とんでもない目つきで立ち上がるスカーレットの腕を引っ張り上げ、まあポーズではあるんだけどちゃんと目を見て怪我率を確認。うん。まだ全然行けるわね。酸素も吸わせて呼吸を整える。よし。じゃあもう一本行きましょうか。
「いつもこんな感じなんです?」
「今日は少し厳しめかも……? ごめんね、私はやらせてもらえないの」
「まるでやりたいみたいな……」
「だって走れるんだもの」
笛を吹き、ゲートくんを起動。駆け出していく二人を常に視界に捉えながらもスズカにも構わなければいけない。両方やらなきゃいけないのがトレーナーの辛いところよね。たぶん普通のトレーナーはこんなことしてないけど。
「んーっ」
「くっつくのはやっ」
……いやどうだ? 普通のトレーナーでも、専属からチームになったようなところだとその辺りの関係性変化で揉めたりってのがあると聞いたことがある。ウマ娘は独占欲が強い。だからといって今のこの子みたいに露骨にすり寄ってくるのはそうそういないと思うけど。
「せめて100kmだけでも何とかなりませんか……? このままだと脚が勝手に走ってしまいます」
「そういう時は最小単位を言うのよ」
「じゃあ10km……」
「妥協って知ってます?」
「妥協で走れるなら苦労しないから……」
あら綺麗なバイシクルクランチ。脚だけ勝手に動くとそうなるのね。
「これで良いんですかトレーナーさん。おかしいと思いませんか。このままだと私が勝手に走りに行っちゃいますよ。そうなる前に許可した方が良いんじゃないですか」
「どちらにせよ走るんじゃない」
「勝手に走るより許可のもと走る方が気持ちいいじゃないですか」
「あなたの罪悪感の話? それは私には関係無いじゃない」
「担当の心労を取り除くのはトレーナーさんの役目ですよね?」
「……まあそれはそうね」
今回は違うけど、トレーナーは担当ウマ娘のために……時には担当でも何でもなくともウマ娘のために尽くして当然という流れはある。私もそう思うし、誰に言ってもそう言うだろうし。
今回は違うけど。
「でもダメ」
「ぬぬぬ」
くるくると寝返りを繰り返すスズカ。ほら、そろそろ二人が帰ってくるから離れなさい。
「離れたら走りに行きますよ。良いんですか? 困るのはトレーナーさんではないはずです」
「この流れで後輩を売りますか、普通?」
「うぅぅ……」
後輩を売ってはいけないことを理解しているからまだ大丈夫ね。
「あぁぁあっっ!!!」
「はい、お疲れ」
帰って来た二人。滑るように倒れ込み息を吐くばかりで動かなくなってしまった。何だかんだスズカも二人の介護を手伝ってくれて、怪我率がゼロになるまで少しだけ休憩。スカーレットなんかもう気絶寸前だけど大丈夫だろうか。普通のウマ娘ならここで弱音を吐く……というか、マトモな生物ならそうするだろう。
「まだやれそう?」
「問題……ありません……再起動まであと三分二十秒……」
「当たり……前でしょ……!」
しかし、エルナトは違う。それが勝ちに繋がるなら、それで自分が鍛えられるなら、文字通り血を吐いてでもトレーニングを続けることができる狂人の集まりなのだ。

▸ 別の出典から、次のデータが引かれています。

(* ===== verification/Watch.v ===== *)
(** * Watching a process exit ([src/identity.go])

    [onExit] registers a callback for the exit of a process, with one watch for all
    callers; [run] waits for the exit and calls the callbacks. The calls of any number of
    goroutines on one process are interleaved, each section under the mutex and each
    access outside of it in one step. *)

From stdpp Require Import base numbers list list_numbers option.
From Stdlib Require Import ZArith Lia Bool.
From S2P Require Import Prelude.

#[local] Open Scope Z_scope.

(** ** The watches *)

(** The goroutine [run]: in [wait]; after it, with its error or not; after the section
    under the mutex, with the callbacks; calling them; returned. *)
Inductive rnpc : Type :=
| RnWait | RnGot (failed : bool) | RnDead (fns : list nat) (failed : bool) | RnCall (fns : list nat) (failed : bool) | RnDone.

(** The callbacks by key, and whether the waiter was closed. *)
Record watch : Type := mkWatch { wt_fns : list (nat * nat); wt_stopped : bool; wt_closed : bool; wt_run : rnpc }.

(** The watches that were made, the one in [byID], [next], [exited], and whether the
    process is dead. Of the callbacks: those that were passed to [onExit], those that were
    called and with what, the registrations, and those whose cancel function returned. *)
Record watches : Type := mkWatches {
  ws_all : list watch; ws_cur : option nat; ws_next : nat; ws_exited : bool; ws_dead : bool;
  ws_used : list nat; ws_calls : list (nat * bool); ws_regs : list (nat * nat * nat); ws_cancelled : list nat }.

(** What [openExit] returns: a waiter, that the process is gone, or another error. *)
Inductive opened : Set := OpenedOk | OpenedGone | OpenedErr.

Inductive wlabel : Type :=
| OnExit (f : nat) (o : opened)
| CancelFn (i key f : nat)
| WaitReturns (i : nat) (failed : bool)
| RunNext (i : nat) (gone : bool)   (* [gone] is what [isDead] answers, where it is asked *)
| ProcExits.

Definition set_watch (i : nat) (w : watch) (cur : option nat) (s : watches) : watches :=
  mkWatches (<[i := w]> (ws_all s)) cur (ws_next s) (ws_exited s) (ws_dead s) (ws_used s) (ws_calls s) (ws_regs s) (ws_cancelled s).

(** The section of [onExit] that registers [f] with the watch [i]. *)
Definition register (i f : nat) (w : watch) (s : watches) : watches :=
  let key := S (ws_next s) in
  mkWatches (<[i := mkWatch (wt_fns w ++ [(key, f)]) (wt_stopped w) (wt_closed w) (wt_run w)]> (ws_all s)) (ws_cur s) key
    (ws_exited s) (ws_dead s) (f :: ws_used s) (ws_calls s) (ws_regs s ++ [(i, key, f)]) (ws_cancelled s).

Definition onExit (f : nat) (o : opened) (s : watches) : option watches :=
  if bool_decide (f ∈ ws_used s) then None
  else
    match ws_cur s with
    | Some i => match ws_all s !! i with Some w => Some (register i f w s) | None => None end
    | None =>
        match o with
        | OpenedGone =>
            if ws_dead s
            then Some (mkWatches (ws_all s) None (ws_next s) (ws_exited s) (ws_dead s) (f :: ws_used s)
                   (ws_calls s ++ [(f, false)]) (ws_regs s) (ws_cancelled s))
            else None
        | OpenedErr => Some s
        | OpenedOk =>
            let i := List.length (ws_all s) in
            let w := mkWatch [] false false RnWait in
            Some (register i f w (mkWatches (ws_all s ++ [w]) (Some i) (ws_next s) (ws_exited s) (ws_dead s) (ws_used s)
              (ws_calls s) (ws_regs s) (ws_cancelled s)))
        end
    end.

(** The function that [onExit] returns. *)
Definition cancel_fn (i key f : nat) (s : watches) : option watches :=
  if bool_decide ((i, key, f) ∈ ws_regs s) then
    match ws_all s !! i with
    | None => None
    | Some w =>
        let fns := filter (fun p => p.1 <> key) (wt_fns w) in
        let stop := bool_decide (fns = []) && negb (wt_stopped w) in
        Some (mkWatches
          (<[i := mkWatch fns (wt_stopped w || stop) (wt_closed w || stop) (wt_run w)]> (ws_all s))
          (if stop then None else ws_cur s) (ws_next s) (ws_exited s) (ws_dead s) (ws_used s) (ws_calls s) (ws_regs s)
          (f :: ws_cancelled s))
    end
  else None.

Definition run_next (i : nat) (gone : bool) (w : watch) (s : watches) : option watches :=
  match wt_run w with
  | RnWait | RnDone => None
  | RnGot failed =>
      if wt_stopped w then Some (set_watch i (mkWatch (wt_fns w) true (wt_closed w) RnDone) (ws_cur s) s)
      else Some (set_watch i (mkWatch (wt_fns w) true (wt_closed w) (RnDead (wt_fns w).*2 failed)) None s)
  | RnDead fns failed =>
      let failed := failed && negb (gone && ws_dead s) in
      let s := set_watch i (mkWatch (wt_fns w) (wt_stopped w) (wt_closed w) (RnCall fns failed)) (ws_cur s) s in
      Some (mkWatches (ws_all s) (ws_cur s) (ws_next s) (ws_exited s || negb failed) (ws_dead s) (ws_used s) (ws_calls s)
        (ws_regs s) (ws_cancelled s))
  | RnCall [] failed => Some (set_watch i (mkWatch (wt_fns w) (wt_stopped w) (wt_closed w) RnDone) (ws_cur s) s)
  | RnCall (f :: fns) failed =>
      let s := set_watch i (mkWatch (wt_fns w) (wt_stopped w) (wt_closed w) (RnCall fns failed)) (ws_cur s) s in
      Some (mkWatches (ws_all s) (ws_cur s) (ws_next s) (ws_exited s) (ws_dead s) (ws_used s) (ws_calls s ++ [(f, failed)])
        (ws_regs s) (ws_cancelled s))
  end.

Definition watch_step (l : wlabel) (s : watches) : option watches :=
  match l with
  | OnExit f o => onExit f o s
  | CancelFn i key f => cancel_fn i key f s
  | WaitReturns i failed =>
      match ws_all s !! i with
      | Some w =>
          match wt_run w with
          | RnWait =>
              (* the connection ends without an error only when the process has exited *)
              if failed || ws_dead s
              then Some (set_watch i (mkWatch (wt_fns w) (wt_stopped w) (wt_closed w) (RnGot failed)) (ws_cur s) s)
              else None
          | _ => None
          end
      | None => None
      end
  | RunNext i gone => match ws_all s !! i with Some w => run_next i gone w s | None => None end
  | ProcExits =>
      Some (mkWatches (ws_all s) (ws_cur s) (ws_next s) (ws_exited s) true (ws_used s) (ws_calls s) (ws_regs s) (ws_cancelled s))
  end.

Definition watch_start : watches := mkWatches [] None 0 false false [] [] [] [].

Fixpoint watch_run (ls : list wlabel) (s : watches) : option watches :=
  match ls with
  | [] => Some s
  | l :: ls => match watch_step l s with Some s => watch_run ls s | None => None end
  end.

(** ** The callbacks *)

Definition cnt (f : nat) (l : list nat) : Z := total (fun g => if bool_decide (g = f) then 1 else 0) l.

#[local] Arguments cnt : simpl never.

(** The callbacks that a watch has still to call. *)
Definition pend (w : watch) : list nat :=
  if wt_stopped w then match wt_run w with RnDead fns _ | RnCall fns _ => fns | _ => [] end else (wt_fns w).*2.

(** How often a callback was called, or is to be called. *)
Definition load (f : nat) (s : watches) : Z := cnt f (ws_calls s).*1 + total (fun w => cnt f (pend w)) (ws_all s).

(** No failure was seen by this goroutine. *)
Definition sees_exit (r : rnpc) : bool :=
  match r with RnGot failed | RnDead _ failed | RnCall _ failed => negb failed | _ => false end.

Record winv (s : watches) : Prop := {
  wi_load : forall f, load f s <= 1;
  wi_new : forall f, f ∉ ws_used s -> load f s = 0;
  wi_kept : forall f, f ∈ ws_used s -> f ∉ ws_cancelled s -> load f s = 1;
  wi_run : forall i w, ws_all s !! i = Some w -> wt_stopped w = false ->
    match wt_run w with RnWait | RnGot _ => True | _ => False end;
  wi_regs : forall i w k f, ws_all s !! i = Some w -> (k, f) ∈ wt_fns w -> (i, k, f) ∈ ws_regs s;
  wi_keys : forall i i' k f f', (i, k, f) ∈ ws_regs s -> (i', k, f') ∈ ws_regs s -> f = f';
  wi_next : forall i k f, (i, k, f) ∈ ws_regs s -> (k <= ws_next s)%nat;
  wi_cur : forall i, ws_cur s = Some i -> exists w, ws_all s !! i = Some w /\ wt_stopped w = false;
  wi_exited : ws_exited s = true -> ws_dead s = true;
  wi_called : forall f, (f, false) ∈ ws_calls s -> ws_dead s = true;
  wi_sees : forall i w, ws_all s !! i = Some w -> sees_exit (wt_run w) = true -> ws_dead s = true }.

Lemma cnt_app f l1 l2 : cnt f (l1 ++ l2) = cnt f l1 + cnt f l2.
Proof. apply total_app. Qed.

Lemma cnt_nonneg f l : 0 <= cnt f l.
Proof. apply total_nonneg. intros x. case_bool_decide; lia. Qed.

Lemma load_nonneg f s : 0 <= load f s.
Proof. unfold load. pose proof (cnt_nonneg f (ws_calls s).*1). assert (0 <= total (fun w => cnt f (pend w)) (ws_all s)) by (apply total_nonneg; intros; apply cnt_nonneg). lia. Qed.

(** A step of a goroutine on its watch [i] that keeps what is registered. *)
Lemma winv_watch s s' i w w' :
  winv s -> ws_all s !! i = Some w -> ws_all s' = <[i := w']> (ws_all s) -> wt_fns w' = wt_fns w ->
  (forall f, load f s' = load f s) ->
  (ws_cur s' = None \/ ws_cur s' = ws_cur s /\ wt_stopped w' = wt_stopped w) ->
  (wt_stopped w' = false -> match wt_run w' with RnWait | RnGot _ => True | _ => False end) ->
  (sees_exit (wt_run w') = true -> ws_dead s = true) ->
  ws_next s' = ws_next s -> ws_regs s' = ws_regs s -> ws_used s' = ws_used s -> ws_cancelled s' = ws_cancelled s ->
  ws_dead s' = ws_dead s -> (ws_exited s' = true -> ws_dead s = true) -> (forall f, (f, false) ∈ ws_calls s' -> ws_dead s = true) ->
  winv s'.
Proof.
  intros [] Hw Hall Hfns Hload Hcur Hrun Hsees E1 E2 E3 E4 E5 Hex Hcalls.
  split; try (intros f; rewrite ?E3, ?E4, Hload; eauto); rewrite ?E1, ?E2, ?E5, ?Hall; try done.
  - intros j v [[-> ->]|[_ Hv]]%moved_cases; [done|by eapply wi_run0].
  - intros j v k f [[-> ->]|[_ Hv]]%moved_cases; rewrite ?Hfns; by eapply wi_regs0.
  - intros j Hj. destruct Hcur as [?|[Hc Hs]]; [congruence|]. rewrite Hc in Hj. destruct (wi_cur0 j Hj) as (v & Hv & Hvs).
    destruct (decide (j = i)) as [->|Hne].
    + exists w'. split; [by eapply moved_here|]. rewrite Hs. by replace w with v by congruence.
    + exists v. split; [by apply moved_other|done].
  - intros j v [[-> ->]|[_ Hv]]%moved_cases; [done|by eapply wi_sees0].
Qed.

Lemma load_watch s s' i w w' f :
  ws_all s !! i = Some w -> ws_all s' = <[i := w']> (ws_all s) ->
  load f s' = load f s + (cnt f (ws_calls s').*1 - cnt f (ws_calls s).*1) + (cnt f (pend w') - cnt f (pend w)).
Proof. intros Hw Hall. unfold load. rewrite Hall, (total_insert _ _ i w w' Hw). lia. Qed.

「あっ待ってくださいトレーナーさん。来てます来てます。今波が。今走ったら最高だと思うので一回考えてみませんか」
「考えたわ。却下」
「そんな……」
「スズカさん、この映像見てもらって良いですか? この三番の子の走りを評価してほしいんですけど」
だからこんなに狂人が集まるのよね。トレーナーはマトモなのに。困っちゃうわ。